Delle Comore, cui appartiene solo geograficamente, Mayotte è l’isola più a sud. Un microhabitat nell’Oceano Indiano, nota per lo più ai praticanti dello snorkeling. Prezioso anche per custodire e aggiornare le tradizioni legate all’epoca schiavista e pre-schiavista. Oltre che ispirare connessioni ambiziose come quelle che musicalmente Baco Mourchid disegna nella sua musica, intrecciando il battito dei tamburi locali con le influenze afrocaraibiche e afromericane. «Sono tornato a Mayotte per registrare i tamburi. Il ritmo dei tamburi ngoma lo trovi solo qui, non c’è da nessun’altra parte. In questi giorni sto provando con dei musicisti locali dal momento che è tutto fermo a causa della pandemia. Qui la situazione è abbastanza tranquilla. I miei musicisti sono rimasti in Francia e io sto organizzando dei concerti qui. Sì, The Urban Plants sono quasi tutti africani, in maggioranza guineani, così come le due coriste, ma vivono in Francia da diverso tempo».

CHITARRISTA, compositore, autore, cantante, quando ha messo piede per la prima volta nella Métropole, Baco aveva solo sei anni. «Mayotte a quel tempo non era ancora una regione d’Outremer. La nostra isola ha una storia di colonizzazione troppo lunga da raccontare. I francesi sono venuti qui per la prima volta alla fine dell’800». Quattro dischi in venti anni prodotti e distribuiti in indipendenza e autonomia. Anche per questo triplo album, Baco ha fatto a modo suo, incontrando il favore della parigina Baco Records che gli ha pubblicato, Rocking My Roots. Un titolo che non fa mistero di influenze e passioni, senza rinnegare le radici, ok. Ma con la volontà di non addentrarsi in posizioni essenzialiste. «Ho cominciato a suonare la chitarra elettrica a dieci anni perché uno dei miei primi miti musicali è stato Jimi Hendrix, oltre che Bob Marley, naturalmente. Da bambino, sognavo di suonare la chitarra come lui e mi esercitavo ore e ore ascoltando le sue cassette. Ma a sei anni suonavo già gli strumenti tradizionali nelle cerimonie tipo matrimoni, funerali.. Per noi è un modo per connettersi con gli antenati. Qui si usa così, ognuno ha a che fare con la musica sin da bambino, perché la musica non è un’eccezionalità ma parte integrante della nostra quotidianità. La musica tradizionale è considerata un patrimonio da preservare affinché non venga dissipata dalle nuove generazioni».

NON UN CUSTODE di un’antica forma tradizionale però, Baco è piuttosto un esploratore di un’idea di musica plurale capace di «monetizzare» il legame privilegiato con la Francia che tuttavia non ha impedito o limitato le mescolanze linguistiche creole, consentendo ai cantanti locali di prendersi qualche licenza nei confronti della lingua madre/matrigna.

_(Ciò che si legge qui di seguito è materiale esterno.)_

Lemma filter_valid_neg (s : list Z) :
  valid_shape s = true -> filter (fun d => d < 0) s = [].
Proof.
  induction s as [|d s IH]; [reflexivity|].
  rewrite valid_shape_cons. intros [Hd Hs].
  rewrite filter_cons_False by lia. auto.
Qed.

Lemma filter_valid_nonneg (s : list Z) :
  valid_shape s = true -> filter (fun d => 0 <= d) s = s.
Proof.
  induction s as [|d s IH]; [reflexivity|].
  rewrite valid_shape_cons. intros [Hd Hs].
  rewrite filter_cons_True by lia. f_equal. auto.
Qed.

Section numpy_facts.
Context {A : Type} `{Scalar A}.

Lemma np_full_ok (x : A) (s : list Z) :
  valid_shape s = true ->
  np_full x s =
    Ok {| nd_shape := s; nd_data := replicate (Z.to_nat (prod_shape s)) x |}.
Proof. unfold np_full. intros ->. reflexivity. Qed.

Lemma np_full_Ok_inv (x : A) (s : list Z) (a : ndarray A) :
  np_full x s = Ok a ->
  valid_shape s = true /\
  a = {| nd_shape := s; nd_data := replicate (Z.to_nat (prod_shape s)) x |}.
Proof.
  unfold np_full. destruct (valid_shape s); [|discriminate].
  intros [= <-]. auto.
Qed.

(** Reshaping to a shape without unknown dimension and of the same
    element count keeps the flat data and installs the new shape. *)
Lemma np_reshape_ok (a : ndarray A) (s : list Z) :
  valid_shape s = true ->
  prod_shape (nd_shape a) = prod_shape s ->
  np_reshape a s = Ok {| nd_shape := s; nd_data := nd_data a |}.
Proof.
  intros Hs Hp. unfold np_reshape.
  rewrite filter_valid_neg, filter_valid_nonneg by assumption. simpl.
  rewrite Hp, Z.eqb_refl. reflexivity.
Qed.
(** * user-service: a shallow embedding of [services/user-service/app.py]

    The service keeps two module globals, [USERS] (username -> record) and
    [NEXT_ID], and exposes four Flask handlers.  Handlers are embedded as
    state-passing functions over those globals; Python exceptions that a
    handler does not catch are an explicit outcome.

    A Python [str] is a list of code points, lone surrogates included, as
    [json.loads] produces them.  The value of the Authorization header is
    Latin-1 text and is a Rocq string; a Rocq string is read as a [str]
    wherever one is expected.  [hashlib.sha256] is transcribed from FIPS
    180-4; the [itsdangerous] serializer is an interface parameter. *)

From Stdlib Require Import ZArith NArith List String Ascii Lia SpecFloat.
From stdpp Require Import base option gmap strings pretty.
Import ListNotations.

Local Open Scope string_scope.

(** ** SHA-256 (hashlib.sha256), on bytes given as numbers below 256;
    the round constants and the initial hash value are written in decimal *)
Module Sha256.
Local Open Scope N_scope.

Definition w32 (x : N) : N := x mod 4294967296.
Definition add32 (x y : N) : N := w32 (x + y).
Definition rotr (n x : N) : N :=
  N.lor (N.shiftr x n) (w32 (N.shiftl x (32 - n))).
Definition not32 (x : N) : N := 4294967295 - x.

Definition Ch (x y z : N) : N := N.lxor (N.land x y) (N.land (not32 x) z).
Definition Maj (x y z : N) : N :=
  N.lxor (N.lxor (N.land x y) (N.land x z)) (N.land y z).
Definition Sigma0 (x : N) : N := N.lxor (N.lxor (rotr 2 x) (rotr 13 x)) (rotr 22 x).
Definition Sigma1 (x : N) : N := N.lxor (N.lxor (rotr 6 x) (rotr 11 x)) (rotr 25 x).
Definition sigma0 (x : N) : N := N.lxor (N.lxor (rotr 7 x) (rotr 18 x)) (N.shiftr x 3).
Definition sigma1 (x : N) : N := N.lxor (N.lxor (rotr 17 x) (rotr 19 x)) (N.shiftr x 10).

Definition K : list N :=
  [
    1116352408; 1899447441; 3049323471; 3921009573;
    961987163; 1508970993; 2453635748; 2870763221;
    3624381080; 310598401; 607225278; 1426881987;
    1925078388; 2162078206; 2614888103; 3248222580;
    3835390401; 4022224774; 264347078; 604807628;
    770255983; 1249150122; 1555081692; 1996064986;
    2554220882; 2821834349; 2952996808; 3210313671;
    3336571891; 3584528711; 113926993; 338241895;
    666307205; 773529912; 1294757372; 1396182291;
    1695183700; 1986661051; 2177026350; 2456956037;
    2730485921; 2820302411; 3259730800; 3345764771;
    3516065817; 3600352804; 4094571909; 275423344;
    430227734; 506948616; 659060556; 883997877;
    958139571; 1322822218; 1537002063; 1747873779;
    1955562222; 2024104815; 2227730452; 2361852424;
    2428436474; 2756734187; 3204031479; 3329325298 ].

Definition H0 : list N :=
  [
    1779033703; 3144134277; 1013904242; 2773480762;
    1359893119; 2600822924; 528734635; 1541459225 ].

(** Padding: a 1 bit, zeros up to 56 mod 64 bytes, the bit length on 8 bytes. *)
Definition be_bytes (n : nat) (x : N) : list N :=
  map (fun i => (N.shiftr x (8 * N.of_nat i)) mod 256) (rev (seq 0 n)).

Definition pad (msg : list N) : list N :=
  let len := N.of_nat (length msg) in
  let zeros := N.to_nat ((119 - len mod 64) mod 64) in
  msg ++ [128] ++ repeat 0 zeros ++ be_bytes 8 (8 * len).

Fixpoint words (bs : list N) : list N :=
  match bs with
  | a :: b :: c :: d :: rest =>
      (a * 16777216 + b * 65536 + c * 256 + d) :: words rest
  | _ => []
  end.

Fixpoint blocks (fuel : nat) (ws : list N) : list (list N) :=
  match fuel, ws with
  | S fuel', _ :: _ => firstn 16 ws :: blocks fuel' (skipn 16 ws)
  | _, _ => []
  end.

(** Message schedule: [w] holds W[0..t-1], newest last. *)
Definition next_W (w : list N) : N :=
  let t := length w in
  let at_ (i : nat) := nth (t - i) w 0 in
  add32 (add32 (sigma1 (at_ 2%nat)) (at_ 7%nat))
        (add32 (sigma0 (at_ 15%nat)) (at_ 16%nat)).

Fixpoint extend (n : nat) (w : list N) : list N :=
  match n with
  | O => w
  | S n' => extend n' (w ++ [next_W w])
  end.

Definition schedule (block : list N) : list N := extend 48 block.

Definition round (st : list N) (kw : N * N) : list N :=
  match st with
  | [a; b; c; d; e; f; g; h] =>
      let t1 := add32 (add32 (add32 h (Sigma1 e)) (add32 (Ch e f g) (fst kw))) (snd kw) in
      let t2 := add32 (Sigma0 a) (Maj a b c) in
      [add32 t1 t2; a; b; c; add32 d t1; e; f; g]
  | _ => st
  end.

Fixpoint add_state (xs ys : list N) : list N :=
  match xs, ys with
  | x :: xs', y :: ys' => add32 x y :: add_state xs' ys'
  | _, _ => []
  end.

Definition compress (h : list N) (block : list N) : list N :=
  add_state h (fold_left round (combine K (schedule block)) h).

Definition digest (msg : list N) : list N :=
  let ws := words (pad msg) in
  let h := fold_left compress (blocks (length ws) ws) H0 in
  flat_map (be_bytes 4) h.

Definition hex_digit (n : N) : ascii :=
  if n <? 10 then ascii_of_N (48 + n) else ascii_of_N (87 + n).

Fixpoint hex (bs : list N) : string :=
  match bs with
  | [] => EmptyString
  | b :: rest => String (hex_digit (b / 16)) (String (hex_digit (b mod 16)) (hex rest))
  end.

Definition hexdigest (msg : list N) : string := hex (digest msg).
End Sha256.

(** ** The Python values and operations the module uses *)
Module Py.

(** A [str]: its code points. *)
Definition str : Type := list N.

#[export] Instance str_eq_dec : EqDecision str.
Proof. unfold str. apply _. Defined.
#[export] Instance str_countable : Countable str.
Proof. unfold str. apply _. Defined.

(** Latin-1 text as a [str]: each character is its code point. *)
Definition latin1 (s : string) : str :=
  map N_of_ascii (list_ascii_of_string s).
Coercion latin1 : string >-> str.

(** [a == b] on two [str]. *)
Fixpoint eqb_str (a b : str) : bool :=
  match a, b with
  | [], [] => true
  | x :: a', y :: b' => (x =? y)%N && eqb_str a' b'
  | _, _ => false
  end.

(** Values produced by [json.loads]; [JNull] is Python's [None]. *)
#[warnings="-register-all"]
Inductive json : Type :=
| JNull
| JBool (b : bool)
| JInt (z : Z)
| JFloat (f : spec_float)
| JStr (s : str)
| JArr (items : list json)
| JObj (fields : list (str * json)).

(** A dict is its list of items; a key occurs at most once in a dict that
    Python built, and lookup takes the first item with the key. *)
Abbreviation dict := (list (str * json)).

(** The [Exception] subclasses that can be raised here. *)
Inductive exn : Type :=
| AttributeError
| TypeError
| KeyError
| IndexError
| UnicodeEncodeError
| BadSignature
| BadPayload.

Inductive result (A : Type) : Type :=
| Ok (a : A)
| Raise (e : exn).
Arguments Ok {A} a.
Arguments Raise {A} e.

(** [bool(v)] *)
Definition truthy (v : json) : bool :=
  match v with
  | JNull => false
  | JBool b => b
  | JInt z => negb (z =? 0)%Z
  | JFloat (S754_zero _) => false
  | JFloat _ => true
  | JStr s => match s with [] => false | _ => true end
  | JArr items => match items with [] => false | _ => true end
  | JObj fields => match fields with [] => false | _ => true end
  end.

(** [a or b] *)
Definition py_or (a b : json) : json := if truthy a then a else b.

(** [d.get(k, default)] on a dict. *)
Fixpoint dict_get (d : dict) (k : str) (default : json) : json :=
  match d with
  | [] => default
  | (k', v) :: rest => if eqb_str k' k then v else dict_get rest k default
  end.

(** [d[k]] on a dict. *)
Fixpoint dict_item (d : dict) (k : str) : result json :=
  match d with
  | [] => Raise KeyError
  | (k', v) :: rest => if eqb_str k' k then Ok v else dict_item rest k
  end.

(** [{k: v for k, v in d.items() if k != key}] *)
Definition dict_without (key : str) (d : dict) : dict :=
  List.filter (fun kv => negb (eqb_str (fst kv) key)) d.

Definition keys (d : dict) : list str := map fst d.

(** [v.get(k, default)] on any value: only a dict has the attribute. *)
Definition get (v : json) (k : str) (default : json) : result json :=
  match v with
  | JObj d => Ok (dict_get d k default)
  | _ => Raise AttributeError
  end.
(** * electricitymap web server: routing, locale and asset-hash logic

    A shallow embedding of [server.js] (the Express application that serves
    the electricitymap front end) and of the properties its specification
    states about it.

    Conventions of the embedding:
    - JavaScript strings are [string]s; the string primitives the server uses
      ([indexOf], [replace] with a string pattern, [split] on a one-character
      separator) are defined in [JsString] after ECMA-262.
    - Values that come out of [JSON.parse] / [require('x.json')] are [jsval]s.
    - Code that can throw returns an [outcome]; [try]/[catch] is [try_catch].
    - Objects used as dictionaries ([localeConfigs], [srcHashes],
      [localeToFacebookLocale]) are [gmap string _].  Members inherited from
      [Object.prototype] are not modelled: keys are locale codes.
    - Third-party modules (sprintf-js, basic-auth, i18n, fs) are not part of
      the program; they are the fields of a [collaborators] record.
    - JavaScript numbers are the binary64 floats of the standard library
      ([PrimFloat]); [helpers/math.js] is embedded on them in [MathHelpers]. *)

From Stdlib Require Import String Ascii List ZArith Lia Bool Floats.
From stdpp Require Import base option list gmap strings fin_maps.
From Equations Require Import Equations.


(** ** JavaScript string primitives *)

Module JsString.

(** [s.startsWith(p)], the test at the heart of [indexOf]. *)
Fixpoint starts_with (p s : string) : bool :=
  match p, s with
  | EmptyString, _ => true
  | String a p', String b s' => if Ascii.eqb a b then starts_with p' s' else false
  | String _ _, EmptyString => false
  end.

(** [s.substring(n)]. *)
Fixpoint drop_chars (n : nat) (s : string) : string :=
  match n, s with
  | O, _ => s
  | S n', String _ s' => drop_chars n' s'
  | S _, EmptyString => EmptyString
  end.

(** The first occurrence of [p] in [s], as the text before it and the text
    after it; [None] when [p] does not occur ([indexOf] returns -1). *)
Fixpoint split_at_first (p s : string) : option (string * string) :=
  if starts_with p s then Some (EmptyString, drop_chars (String.length p) s)
  else match s with
       | EmptyString => None
       | String c s' =>
           match split_at_first p s' with
           | Some (before, after) => Some (String c before, after)
           | None => None
           end
       end.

«C’È UNA DIFFERENZA tra la mia generazione e quella dei mie figli. I miei figli sono nati in Francia e preferiscono stare e Parigi, parlano sempre il francese. Io sono stato esposto alle influenze culturali che provengono dalle Comore, dal Madagascar, e soprattutto dai bantu che è il principale gruppo etnico dell’Africa. Abbiamo perciò diversi ceppi linguistici, il sabaki è una lingua legata alle Isole Comore, il kibushi alla lingua malgascia, ma una grande influenza è la lingua swahili. Nei miei brani mescolo tutte queste lingue, a seconda dell’ispirazione del momento e della storia che voglio raccontare, a volte mi sembra funzioni più in una lingua, altre volte in un’altra, quando vado a costruire la metrica. Mizani è in swahili e significa bilanciamento, parla della necessità di soppesare il bene e il male».